Since human creativity will have to move in new directions as the Industrial Revolution runs down, you might wonder what kinds of technology are suited to a sane life. You may picture what is called nowadays a low-tech lifestyle. Despite its popularity among cutting-edge thinkers and designers, a low-tech lifestyle is hardly avant garde. The majority of the human population lives and has always lived with less advanced technology than most modern Westerners do. Many live a simpler life out of necessity, because they don’t have or can’t afford the luxuries that we think of as necessities; but some individuals and groups deliberately embrace a low-tech life.
That’s not always easy to do. Adapting to the simpler technology may be no problem for these lifestyle pioneers, but coping with the people around them is.

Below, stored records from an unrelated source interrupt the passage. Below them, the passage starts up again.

Lemma resolve_yields r :
  yields (fun x => forall c, x = Some c -> ctx_typed c) (Server.resolve (Ops0 := ops) (url_Parse E) r).
Proof.
  intros w Hw. rewrite resolve_eq. split; [done|]. cbn [fst]. intros c. unfold ctx_of.
  destruct (ClientIP _ r) as [[a|?] ?] eqn:Hip; [|done]. destruct (bool_decide (a = [])) eqn:Ha; [done|].
  destruct (resolveTarget _ _ r) as [[s u]|] eqn:Hsv; [|done]. destruct (bool_decide (s = [])) eqn:Hs; [done|].
  bool_prop. intros [= <-]. apply ClientIP_canonical in Hip. apply resolveTarget_canonical in Hsv.
  split; [done|]. split; [done|]. cbn [svc]. unfold Service.
  destruct (canonServices _ !! s) as [sv|] eqn:E'; [|done].
  by apply (wc_modes _ (st_config _ Hw) s sv).
Qed.

(** ** The handlers *)

Hint Resolve config_yields registry_yields nonce_key_yields out_yields now_yields random_yields
  is_allowed_yields list_grants_yields peek_yields counters_yields routing_yields
  count_yields allow_yields claim_yields put_yields consume_yields code_yields revoke_yields
  revoke_token_yields resolve_yields : typed.

(** Follow the syntax of an action. *)
Ltac typing :=
  repeat match goal with
  | |- yields _ (mbind _ _) => eapply yields_bind; [solve [eauto with typed]|intros ? ?]
  | |- yields _ (mbind _ _) => apply (yields_bind (fun _ => True)); [solve [typing]|intros ? ?]
  | |- yields _ (mret _) => apply yields_ret; done
  | |- yields _ (match ?x with _ => _ end) => destruct x eqn:?
  | |- yields _ _ => solve [eauto with typed]
  end.


Lemma header_yields k v : ok (header (Ops0 := ops) k v).
Proof. apply out_yields. Qed.
Lemma headerb_yields k v : ok (headerb (Ops0 := ops) k v).
Proof. apply out_yields. Qed.
Hint Resolve header_yields headerb_yields : typed.

Lemma deny_yields x : ok (Server.deny (Ops0 := ops) x).
Proof. unfold Server.deny. typing. Qed.
Hint Resolve deny_yields : typed.

Lemma knockFail_yields x : ok (Server.knockFail (Ops0 := ops) x).
Proof. unfold Server.knockFail. typing. Qed.

Lemma authzDeny_yields x : ok (authzDeny (Ops0 := ops) x).
Proof. unfold authzDeny. typing. Qed.

Lemma rate_allow_yields c limit : ok (rate_allow (Ops0 := ops) c limit).
Proof. unfold rate_allow. typing. Qed.
Hint Resolve knockFail_yields authzDeny_yields rate_allow_yields : typed.

Lemma binding_cases svc : binding_ok (svBinding svc) = true ->
  binding svc = BindingIP \/ binding svc = BindingIPCookie.
Proof.
  unfold binding_ok, binding. destruct (bool_decide (svBinding svc = [])); [by left|].
  cbn [orb]. intros [H|H]%orb_true_iff; bool_prop; auto.
Qed.

Lemma mint_yields r c cf kid token t :
  ctx_typed c -> in_i64 t -> ok (Server.mint (Ops0 := ops) r c cf kid token t).
Proof.
  intros (Hs & Hi & Hb) Ht. unfold Server.mint.
  destruct (bool_decide (binding (svc c) = BindingIPCookie)) eqn:Ec; bool_prop.
  - eapply yields_bind; [apply random_yields|intros [raw|] _; [|typing]].
    eapply yields_bind; [apply out_yields|intros [] _].
    eapply yields_bind; [apply put_yields|intros [] _; typing].
    split; cbn; try done; [right; split; [done|apply CookieHash_nonempty]|apply i64_in].
  - eapply yields_bind; [apply put_yields|intros [] _; typing].
    split; cbn; try done; [|apply i64_in]. left. split; [|done].
    by destruct (binding_cases _ Hb).
Qed.
Lemma respond_ok j r ip w :
  clientIP j r = Some ip -> CanonServerName (Host r) <> [] ->
  URLPath r = Prefix j ++ lit "/respond" -> Method r = MethodPost -> presp w = fresh ->
  site_ok j (site_origin j r (sh w)) StatusNoContent w
    (respond j r (CanonServerName (Host r)) ip w).2.
Proof.
  intros Hip Hsv Hpath Hm Hf. unfold handleRespond. pw_run. ask_limiter.
  destruct ok; cbn [negb]; [|by apply deny_ok; rewrite ?Hresp].
  destruct (json_respond 4096 (Body r)) as [body|]; [|by apply deny_ok; rewrite ?Hresp].
  destruct (B64uDecode (rbNonce body)) as [nr|]; [|by apply deny_ok; rewrite ?Hresp].
  destruct (B64uDecode (rbProof body)) as [tag|]; [|by apply deny_ok; rewrite ?Hresp].
  destruct (negb _ || negb _); [by apply deny_ok; rewrite ?Hresp|].
  set (n := now_at (pticks w1)). cbn [sh].
  destruct (VerifyNonce _ _ _ _ _ _ _) as [rnd|] eqn:Hv; [|by apply deny_ok; cbn [presp sh]; rewrite ?Hresp].
  destruct (Lookup (Some (reg j)) (rbKid body)) as [tk|] eqn:Hl; [|by apply deny_ok; cbn [presp sh]; rewrite ?Hresp].
  destruct (_ || _) eqn:Hc; [by apply deny_ok; cbn [presp sh]; rewrite ?Hresp|]. bool_prop. pw_run.
  destruct (NonceStore.Claim _ _ _ _) as [first nn] eqn:Hcl.
  destruct first; cbn [negb]; [|by apply deny_ok; cbn [presp sh]; rewrite ?Hresp].
  edestruct (mint_ok j r (CanonServerName (Host r)) ip (rbKid body) tk n (site_origin j r (sh w)))
    as [Hr He]; [| |split; [exact Hr|]].
  - cbn [presp]. by rewrite Hresp.
  - intros hash Hhash. exists ip, (rbKid body), tk, n, hash. split; [done|]. split; [done|].
    split; [|done]. split; try done. exists nr, tag, rnd. rewrite <- Hkey, <- Hn. split; [done|].
    split; [done|]. by rewrite Hcl.
  - intros Hwf. destruct He as [Hwf' He].
    + cbn [sh on_nonces sharedGrants]. by rewrite Hg.
    + split; [done|]. intros k g Hk. destruct (He k g Hk) as [Hk'|?]; [left|by right].
      cbn [sh on_nonces sharedGrants] in Hk'. by rewrite Hg in Hk'.
Qed.
(** ** The whole request *)

Definition under_prefix (j : JITAccess) (r : Request) : bool :=
  bool_decide (URLPath r = Prefix j) || HasPrefix (URLPath r) (Prefix j ++ lit "/").

(** The decision on a path outside the protocol prefix. *)
Definition gate_pass (j : JITAccess) (r : Request) (w : PWorld) : bool :=
  match clientIP j r with
  | None => false
  | Some ip =>
      let service := CanonServerName (Host r) in
      negb (bool_decide (service = [])) && negb (under_prefix j r) &&
      match IsAllowed (sharedGrants (swept w)) service ip (Some (reg j)) (now_at (S (pticks w)))
              (default [] (RCookie r GrantCookieName)) with
      | None => false
      | Some g => negb (bool_decide (Binding j = BindingIPCookie)
                        && negb (bool_decide (gBinding g = BindingIPCookie)))
      end
  end.

Lemma answered_eq (m : P unit) w : answered m w = (Answered, (m w).2).
Proof. unfold answered. st_run. by destruct (m w). Qed.

Definition success (j : JITAccess) (r : Request) : Z :=
  if bool_decide (URLPath r = Prefix j ++ lit "/register") then StatusOK else StatusNoContent.
(* ===== verification/GateOverlap.v ===== *)
(** * GateOverlap: what holds of the in-process gate when requests overlap.

    [pguard] says what a request to a site has done before it burns a nonce, stores
    a grant or sweeps, [pended] what it has done when it ends; the module's handler
    meets both, whatever the other requests do in between.  On every interleaving
    of requests to any sites of one process: what is let through rides on a grant
    that a verified knock stored and that the site's own configuration lists; a
    nonce is redeemed once; a code gives its secret once; and the runs of [Gate],
    one request after another, are among the interleavings. *)

From S2P Require Import Prelude GoStrings Json Wire Base64 Sha256 Crypto ServerName NetIP CanonIP Registry RateLimit.
From S2P Require Import Store StoreHistory Http Threads Ledger Config RealIP Pages Server App AppHistory Plug Caddy Gate.
From S2P Require Import Caddyfile Traefik Sites GateOps.
From S2P Require NonceStore EnrollStore.
Import strings netip Caddy.

(** ** What a request has checked *)

(** A knock that holds up; its times and its key are answers the request got. *)
Record site_verified (j : JITAccess) (r : Request) (h : list pevent) (ip kid nonceRaw rnd : bytes)
    (token : Registry.Token) (t : Z) : Prop := {
  sv_ip : clientIP j r = Some ip;
  sv_service : CanonServerName (Host r) <> [];
  sv_method : Method r = MethodPost;
  sv_path : URLPath r = Prefix j ++ lit "/respond";
  sv_rate : exists t0, EAllow (RateKey (CanonServerName (Host r)) ip) (RateLimit j) t0 true ∈ h;
  sv_now : ENow t ∈ h;
  sv_nonce : exists nk, EKey nk ∈ h /\
    VerifyNonce nk nonceRaw (CanonServerName (Host r)) ip t (seconds (NonceTTL j)) (IPv6Prefix j) = Some rnd;
  sv_token : Lookup (Some (reg j)) kid = Some token;
  sv_live : IsExpired (Some token) t = false;
  sv_allowed : allowedForService j kid = true;
  sv_proof : exists body tag, json_respond 4096 (Body r) = Some body /\ rbKid body = kid /\
    B64uDecode (rbNonce body) = Some nonceRaw /\ B64uDecode (rbProof body) = Some tag /\
    VerifyProof (Registry.Secret token) (CanonServerName (Host r)) kid nonceRaw tag = true }.

Definition site_claimed (j : JITAccess) (r : Request) (h : list pevent) (id : bytes) (t ttl : Z) : Prop :=
  exists ip kid nonceRaw rnd token, site_verified j r h ip kid nonceRaw rnd token t /\
    id = B64u rnd /\ ttl = seconds (NonceTTL j).

Definition site_minted (j : JITAccess) (r : Request) (h : list pevent) (g : Grant) : Prop :=
  exists ip kid nonceRaw rnd token t hash, site_verified j r h ip kid nonceRaw rnd token t /\
    EClaim (B64u rnd) t (seconds (NonceTTL j)) true ∈ h /\
    (if bool_decide (Binding j = BindingIPCookie)
     then exists raw, ERandom 32 (Some raw) ∈ h /\ hash = CookieHash (B64u raw) else hash = []) /\
    g = site_grant j (CanonServerName (Host r)) ip kid token t hash.

(** A request sweeps at the time it read, and makes no codes. *)
Definition pguard (q : JITAccess * Request) (h : list pevent) (e : pevent) : Prop :=
  match e with
  | EClaim id t ttl _ => site_claimed q.1 q.2 h id t ttl
  | EPut g _ => site_minted q.1 q.2 h g
  | ESweep _ t => ENow t ∈ h
  | EPutCode _ _ => False
  | _ => True
  end.

Lemma site_verified_mono j r h h' ip kid nr rnd token t :
  h ⊆ h' -> site_verified j r h ip kid nr rnd token t -> site_verified j r h' ip kid nr rnd token t.
Proof.
  intros Hs [? ? ? ? (t0 & H1) H2 (nk & H3 & ?) ? ? ? ?].
  split; try done; repeat esplit; try done; by apply Hs.
Qed.

(** ** The handlers *)

(** One operation of the program, with its answer. *)
Ltac next x := apply wlp_op; intros x; split; [exact I|cbn [event_of]].

Section handlers.
Variables (j : JITAccess) (r : Request).

Notation calm := (calm (pguard (j, r))).
Notation wlp := (wlp (pguard (j, r))).

Lemma gdeny_calm : calm (deny j).
Proof. unfold deny. calming. Qed.
#[local] Hint Resolve gdeny_calm : calm.
Lemma gchallenge_calm service ip : calm (handleChallenge j service ip).
Proof. unfold handleChallenge. calming. Qed.
Lemma gregister_calm : calm (handleRegister j).
Proof. unfold handleRegister. calming. Qed.
Lemma genroll_calm service ip : calm (handleEnroll j r service ip).
Proof. unfold handleEnroll. calming. Qed.

Ltac calmly := solve [apply calm_wlp; eauto using gdeny_calm].

(** *** The knock *)

Lemma gfinish_wlp h ip kid nr rnd token t hash old :
  site_verified j r h ip kid nr rnd token t -> EClaim (B64u rnd) t (seconds (NonceTTL j)) true ∈ h ->
  (if bool_decide (Binding j = BindingIPCookie)
   then exists raw, ERandom 32 (Some raw) ∈ h /\ hash = CookieHash (B64u raw) else hash = []) ->
  wlp h (pput (site_grant j (CanonServerName (Host r)) ip kid token t hash) old ;;
    pout (r_set (lit "Cache-Control") (lit "no-store")) ;; pout (r_status StatusNoContent)) (fun _ _ => True).
Proof.
  intros Hv Hc Hh. apply wlp_op. intros []. split; [by exists ip, kid, nr, rnd, token, t, hash|].
  do 2 (intros []; split; [exact I|]). done.
Qed.

Lemma gmint_wlp h ip kid nr rnd token t :
  site_verified j r h ip kid nr rnd token t -> EClaim (B64u rnd) t (seconds (NonceTTL j)) true ∈ h ->
  wlp h (mint j r (CanonServerName (Host r)) ip kid token t) (fun _ _ => True).
Proof.
  intros Hv Hc. unfold mint. cbv zeta. destruct (bool_decide (Binding j = BindingIPCookie)) eqn:Hb.
  - next raw. destruct raw as [raw|]; [|calmly]. next u.
    eapply (gfinish_wlp _ ip kid nr rnd token t (CookieHash (B64u raw))).
    + eapply site_verified_mono; [|exact Hv]. set_solver.
    + set_solver.
    + rewrite Hb. exists raw. split; [recent|done].
  - eapply (gfinish_wlp _ ip kid nr rnd token t []); [done|done|by rewrite Hb].
Qed.

Lemma grespond_wlp h ip :
  clientIP j r = Some ip -> CanonServerName (Host r) <> [] ->
  URLPath r = Prefix j ++ lit "/respond" -> Method r = MethodPost ->
  wlp h (handleRespond j r (CanonServerName (Host r)) ip) (fun _ _ => True).
Proof.
  intros Hip Hs Hp Hm. unfold handleRespond. next t0. next ok. destruct ok; cbn [negb]; [|calmly].
  destruct (json_respond 4096 (Body r)) as [body|] eqn:Hj; [|calmly].
  destruct (B64uDecode (rbNonce body)) as [nr|] eqn:Hn; [|calmly].
  destruct (B64uDecode (rbProof body)) as [tag|] eqn:Hpr; [|calmly].
  destruct (_ || _); [calmly|]. next t. next nk. destruct (VerifyNonce _ _ _ _ _ _ _) as [rnd|] eqn:Hv; [|calmly].
  cbv zeta. destruct (Lookup (Some (reg j)) (rbKid body)) as [token|] eqn:Hl; [|calmly].
  destruct (_ || _) eqn:Hc; [calmly|]. bool_prop.
  match goal with |- Threads.wlp _ _ ?h0 _ _ =>
    assert (Hver : site_verified j r h0 ip (rbKid body) nr rnd token t) end.
  { split; try done; [exists t0; recent|recent|exists nk; split; [recent|done]|by exists body, tag]. }
  apply wlp_op. intros first. split; [by exists ip, (rbKid body), nr, rnd, token|]. cbn [event_of].
  destruct first; cbn [negb]; [|calmly].
  eapply gmint_wlp; [|recent]. eapply site_verified_mono; [|exact Hver]. set_solver.
Qed.

(** *** How a request ends *)

(** The request was let through, with nothing written. *)
Definition site_passed (h : list pevent) : Prop :=
  response h = fresh /\ CanonServerName (Host r) <> [] /\ under_prefix j r = false /\
  exists ip t g, clientIP j r = Some ip /\ ENow t ∈ h /\
    EIsAllowed (CanonServerName (Host r)) ip (reg j) t (default [] (RCookie r GrantCookieName)) (Some g) ∈ h /\
    (Binding j = BindingIPCookie -> gBinding g = BindingIPCookie).

(** The code of the request was traded for a secret. *)
Definition site_traded (h : list pevent) : Prop :=
  exists code t ec token, json_enroll 4096 (Body r) = Some code /\ EConsume code t (Some ec) ∈ h /\
    Lookup (Some (reg j)) (EnrollStore.ecKid ec) = Some token.

Definition site_ended (h : list pevent) (a : outcome) : Prop :=
  (a = Passed -> site_passed h) /\
  (URLPath r = Prefix j ++ lit "/enroll" -> Method r = MethodPost ->
   status (response h) = StatusNoContent -> site_traded h).

Lemma gdeny_ends h :
  status (response h) = 0 -> wlp h (deny j) (fun h' _ => status (response h') <> StatusNoContent).
Proof.
  intros Hh. apply (wlp_mono _ _ _ _ (fun h' _ => status (response h') = StatusNotFound \/ status (response h') = StatusForbidden)).
  { by intros h' _ [-> | ->]. }
  unfold deny. next u. destruct (bool_decide _).
  - intros []. split; [exact I|]. left. by apply status_open.
  - next u1. next u2. next u3. intros []. split; [exact I|]. right. apply status_write; [done|]. by apply status_open.
Qed.

Lemma enroll_ends h service ip :
  status (response h) = 0 ->
  wlp h (handleEnroll j r service ip) (fun h' _ => status (response h') = StatusNoContent -> site_traded h').
Proof.
  intros Hh.
  assert (Hd : forall h', status (response h') = 0 ->
    wlp h' (deny j) (fun h' _ => status (response h') = StatusNoContent -> site_traded h')).
  { intros h' Hu. eapply wlp_mono; [|by apply gdeny_ends]. done. }
  unfold handleEnroll. next t0. next ok. destruct ok; cbn [negb]; [|by apply Hd].
  destruct (json_enroll 4096 (Body r)) as [code|] eqn:Hj; [|by apply Hd].
  destruct (bool_decide (code = [])); [by apply Hd|].
  next t1. next seen. destruct seen as [p|]; [|by apply Hd].
  destruct (Lookup _ (EnrollStore.ecKid p)); [|by apply Hd].
  next t2. next got. destruct got as [ec|]; [|by apply Hd].
  destruct (Lookup _ (EnrollStore.ecKid ec)) as [token|] eqn:Hl; [|by apply Hd].
  do 4 (let u := fresh "u" in next u). intros []. split; [exact I|]. intros _.
  exists code, t2, ec, token. split; [done|]. split; [recent|done].
Qed.
(** *** The whole request *)

Lemma entered_wlp {A} (p : prog pop A) Q :
  (forall h, response h = fresh -> wlp h p Q) ->
  wlp [] (t ← pnow; (maybeSweep t;; p)) Q.
Proof.
  intros Hp. next t. apply wlp_bind. unfold maybeSweep. next d. destruct d; [|by apply Hp].
  do 4 (apply wlp_op; intros []; split; [recent|cbn [event_of]]). by apply Hp.
Qed.

Lemma answered_wlp h (p : prog pop unit) :
  wlp h p (fun h' _ => URLPath r = Prefix j ++ lit "/enroll" -> Method r = MethodPost ->
    status (response h') = StatusNoContent -> site_traded h') ->
  wlp h (answered p) site_ended.
Proof.
  intros Hp. unfold answered. apply wlp_bind. eapply wlp_mono; [|exact Hp]. intros h' u H. by split.
Qed.

(** Another endpoint ends as it likes. *)
Lemma elsewhere_wlp h (p : prog pop unit) e :
  e <> lit "/enroll" -> URLPath r = Prefix j ++ e -> wlp h p (fun _ _ => True) -> wlp h (answered p) site_ended.
Proof.
  intros He Hu Hp. apply answered_wlp. eapply wlp_mono; [|exact Hp]. intros h' _ _ H.
  rewrite Hu in H. by apply (inj (app _)) in H.
Qed.

Lemma serve_wlp : wlp [] (ServeHTTP j r) site_ended.
Proof.
  unfold ServeHTTP. apply entered_wlp. intros h Hh. cbv zeta.
  assert (Hs : status (response h) = 0) by (by rewrite Hh).
  assert (Hd : forall h', status (response h') = 0 -> wlp h' (answered (deny j)) site_ended).
  { intros h' Hu. apply answered_wlp. eapply wlp_mono; [|by apply gdeny_ends]. done. }
  destruct (clientIP j r) as [ip|] eqn:Hip; [|by apply Hd].
  destruct (bool_decide (CanonServerName (Host r) = [])) eqn:Hn; [by apply Hd|]. bool_prop.
  fold (under_prefix j r). destruct (under_prefix j r) eqn:Hu.
  - destruct (bool_decide (URLPath r = Prefix j ++ lit "/challenge") && _) eqn:E1.
    { bool_prop. apply (elsewhere_wlp _ _ (lit "/challenge")); [done|done|apply gchallenge_calm]. }
    destruct (bool_decide (URLPath r = Prefix j ++ lit "/respond") && _) eqn:E2.
    { bool_prop. apply (elsewhere_wlp _ _ (lit "/respond")); [done|done|by apply grespond_wlp]. }
    destruct (bool_decide (URLPath r = Prefix j ++ lit "/enroll") && _) eqn:E3.
    { apply answered_wlp. eapply wlp_mono; [|by apply enroll_ends]. auto. }
    destruct (bool_decide (URLPath r = Prefix j ++ lit "/register") && _) eqn:E4.
    { bool_prop. apply (elsewhere_wlp _ _ (lit "/register")); [done|done|apply gregister_calm]. }
    by apply Hd.
  - next t. next found. destruct found as [g|]; [|by apply Hd].
    destruct (_ && _) eqn:Hb; [by apply Hd|]. split.
    + intros _. split; [exact Hh|]. split; [done|]. split; [done|]. exists ip, t, g.
      split; [done|]. do 2 (split; [recent|]). intros Hbind.
      rewrite bool_decide_eq_true_2 in Hb by done. cbn [andb] in Hb. by bool_prop.
    + intros _ _. change (status (response h) = StatusNoContent -> site_traded
        (EIsAllowed (CanonServerName (Host r)) ip (reg j) t (default [] (RCookie r GrantCookieName)) (Some g) :: ENow t :: h)).
      by rewrite Hs.
Qed.
End handlers.

(** Every request meets the guard and ends as it should. *)
Lemma gateway_wlp q : wlp (pguard q) [] (m_code gateway q) (site_ended q.1 q.2).
Proof. destruct q as [j r]. apply serve_wlp. Qed.

(** ** Systems *)

Section systems.
Variables (s0 : Shared) (y : gsystem).
Hypothesis (Hreach : reachable s0 y).

Notation Q := (fun q => site_ended q.1 q.2).

Lemma gthread_ended i th a :
  threads y !! i = Some th -> tcode th = Ret a ->
  site_ended (treq th).1 (treq th).2 (trace i (log y)) a /\ tout th = response (trace i (log y)).
Proof. exact (ended_at gateway pguard Q gateway_wlp s0 tt y Hreach i th a). Qed.

Lemma glog_guarded after i e before :
  log y = after ++ LOp i e :: before ->
  exists th, threads y !! i = Some th /\ pguard (treq th) (trace i before) e.
Proof. exact (guarded_at gateway pguard Q gateway_wlp s0 tt y Hreach after i e before). Qed.

Lemma glog_truthful after x before :
  log y = after ++ x :: before -> holds1 gateway x (replay s0 before).
Proof. exact (true_at gateway pguard Q gateway_wlp s0 tt y Hreach after x before). Qed.

Lemma gtrace_at i e : e ∈ trace i (log y) ->
  exists after before, log y = after ++ LOp i e :: before /\ holds e (replay s0 before).
Proof. exact (told_at gateway pguard Q gateway_wlp s0 tt y Hreach i e). Qed.

Lemma gsystem_truthful : truthful gateway s0 (log y).
Proof. exact (so_log _ _ _ _ _ (reachable_ok gateway pguard Q gateway_wlp s0 tt y Hreach)). Qed.
End systems.

(** *** Grants *)

Definition puts (x : gentry) (g : Grant) : Prop := exists i old, x = LOp i (EPut g old).

Lemma greplay1_effect x s : effect (puts x) (sharedGrants s) (sharedGrants (replay1 gateway x s)).
Proof.
  destruct x as [i e|[]]; [|by apply effect_eq]. cbn [replay1 gateway m_apply].
  destruct e; cbn [apply]; try by apply effect_eq.
  - apply effect_put. by exists i, old.
  - apply effect_eq. unfold due. by destruct (_ <? _).
  - destruct k; try by apply effect_eq. apply effect_sweep.
Qed.

Lemma greplay_grants s l :
  wf (sharedGrants s) -> Store.grants (sharedGrants s) = ∅ ->
  wf (sharedGrants (replay s l)) /\
  forall k g, Store.grants (sharedGrants (replay s l)) !! k = Some g ->
    exists i old after before, l = after ++ LOp i (EPut g old) :: before.
Proof.
  intros Hwf He.
  destruct (replay_puts gateway sharedGrants _ greplay1_effect s l Hwf He) as [Hwf' Hg]. split; [done|].
  intros k g Hk. destruct (Hg k g Hk) as (x & after & before & -> & i & old & ->). by exists i, old, after, before.
Qed.
(* ===== verification/Gateways.v ===== *)
(** * Gateways: the properties of the in-process gate under overlapping requests.

    On every interleaving of requests to the sites of one process, from its start:
    access follows the site's own policy, as its Caddyfile states it, and a knock, a nonce is redeemed once, a code gives its
    secret once; and one request after another is one of the interleavings.  By
    [Sites.plugin_is_module] the Traefik plugin runs the same programs. *)

From S2P Require Import Prelude GoStrings Json Wire Base64 Sha256 Crypto ServerName NetIP CanonIP Registry RateLimit.
From S2P Require Import Store StoreHistory Http Threads Ledger Config RealIP Pages Server App AppHistory Plug Caddy Gate.
From S2P Require Import Caddyfile Traefik Sites GateOps GateOverlap.
From S2P Require NonceStore EnrollStore.
Import strings netip Caddy.

(** ** One request at a time *)

Section sequential.
Variables (now_at : nat -> Z) (rand_at : nat -> nat -> option bytes).

Notation gate_step := (gate_step now_at rand_at).
Notation gate_run := (gate_run now_at rand_at).
Notation serve j r := (ServeHTTP (POps0 := pworld_ops now_at rand_at) j r).

(** The requests of a run, each finished before the next. *)
Fixpoint gserved (w : PWorld) (es : list (JITAccess * Request)) : list gthread :=
  match es with
  | [] => []
  | e :: es' =>
      let '(a, w') := serve e.1 e.2 (blank w) in mkThread e (Ret a) (presp w') :: gserved w' es'
  end.

Lemma gate_run_steps es w ths l :
  exists l', rtc (step gateway) (mkSystem (sh w) ths tt l)
    (mkSystem (sh (gate_run w es)) (ths ++ gserved w es) tt l').
Proof.
  revert w ths l. induction es as [|e es IH]; intros w ths l.
  { exists l. cbn [gserved]. by rewrite app_nil_r. }
  destruct (arrive_solo gateway _ sh presp (perform_on_stores now_at rand_at) e (blank w) ths tt l eq_refl)
    as [l1 H1].
  cbn [gateway m_code] in H1. rewrite (ServeHTTP_prog now_at rand_at) in H1.
  cbn [gserved]. change (gate_run w (e :: es)) with (gate_run (gate_step w e) es). unfold Gate.gate_step.
  unfold GateOps.ops in H1.
  destruct (serve e.1 e.2 (blank w)) as [a w']. cbn [fst snd] in *.
  destruct (IH w' (ths ++ [mkThread e (Ret a) (presp w')]) l1) as [l2 H2].
  exists l2. etrans; [exact H1|]. by rewrite <- app_assoc in H2.
Qed.
End sequential.

(** ** Nonces *)

Definition gnoted (x : gentry) : note :=
  match x with
  | LOp _ (EClaim id t ttl ok) => NClaim id t ttl ok
  | LOp _ (ESweep KNonces t) => NSwept t
  | _ => NNothing
  end.

Definition gpresented (ths : list gthread) (x : gentry) : option bytes :=
  match x with LOp i _ => (ths !! i) ≫= (fun th => knock_nonce (treq th).2) | LAct _ => None end.
(** What [from_string] returns for a valid key when the curve arithmetic
    gives a finite public point. *)
Lemma from_string_valid (priv : bytes) (x y : Z) :
  valid_private_key priv ->
  generator_mul SECP256k1 (from_bytes_big priv) = Ok (Affine x y) ->
  from_string priv SECP256k1 = Ok (signing_key priv x y).
Proof.
  intros [Hlen Hrange] Hmul. unfold from_string, from_secret_exponent.
  rewrite baselen_SECP256k1, Hlen. cbn [Z.eqb Pos.eqb negb].
  unfold string_to_number. destruct priv as [|b0 priv]; [discriminate Hlen|].
  cbn [bind].
  destruct (Z.leb_spec 1 (from_bytes_big (b0 :: priv))); [|lia].
  destruct (Z.ltb_spec (from_bytes_big (b0 :: priv)) (order SECP256k1)); [|lia].
  cbn [andb negb]. rewrite Hmul. reflexivity.
Qed.

Lemma get_pub_from_priv_complete (priv : bytes) (x y : Z) :
  valid_private_key priv ->
  generator_mul SECP256k1 (from_bytes_big priv) = Ok (Affine x y) ->
  Ex4WitnessData.get_pub_from_priv priv =
  Ok ((if Z.land y 1 =? 0 then x02 else x03) :: rev (le_digits 32 x)).
Proof.
  intros Hvalid Hmul. unfold Ex4WitnessData.get_pub_from_priv.
  rewrite (from_string_valid priv x y Hvalid Hmul). cbn [bind].
  unfold signing_key. cbn [verifying_key sk_curve]. unfold to_string_compressed.
  destruct curve_p_facts as (Hp & Hp256 & Hplen).
  pose proof (generator_mul_range _ _ _ _ Hp Hmul) as [Hx _].
  rewrite (number_to_string_256 x _ Hplen) by lia. cbn [bind].
  destruct (Z.land y 1 =? 0); reflexivity.
Qed.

Anyone who has ever lived a low-tech lifestyle, either deliberately or inadvertently, has had the same comments directed at them: “I wouldn’t know how to cook without my microwave,” or “I have my cell phone with me night and day – I can’t manage without it.” Many years ago, when I announced that I was leaving for Liberia with the Peace Corps, the high school students I was teaching exclaimed, “Seriously? I couldn’t live without TV!”
At first you might think that the comments are meant to be complimentary to you for managing with less, or at least self-deprecating, as they seem to be; actually, they are a type of insult (perhaps unconscious) directed at the backward people who don’t use favored technologies. The commenters are boasting of their helplessness as proof of two things. First, that they have higher standards – you can live like a caveman, they imply, but I aim for a more civilized lifestyle. Second, that they are invested in The Future: we’re on an upward trajectory, and people who claim otherwise are Luddite fun-suckers.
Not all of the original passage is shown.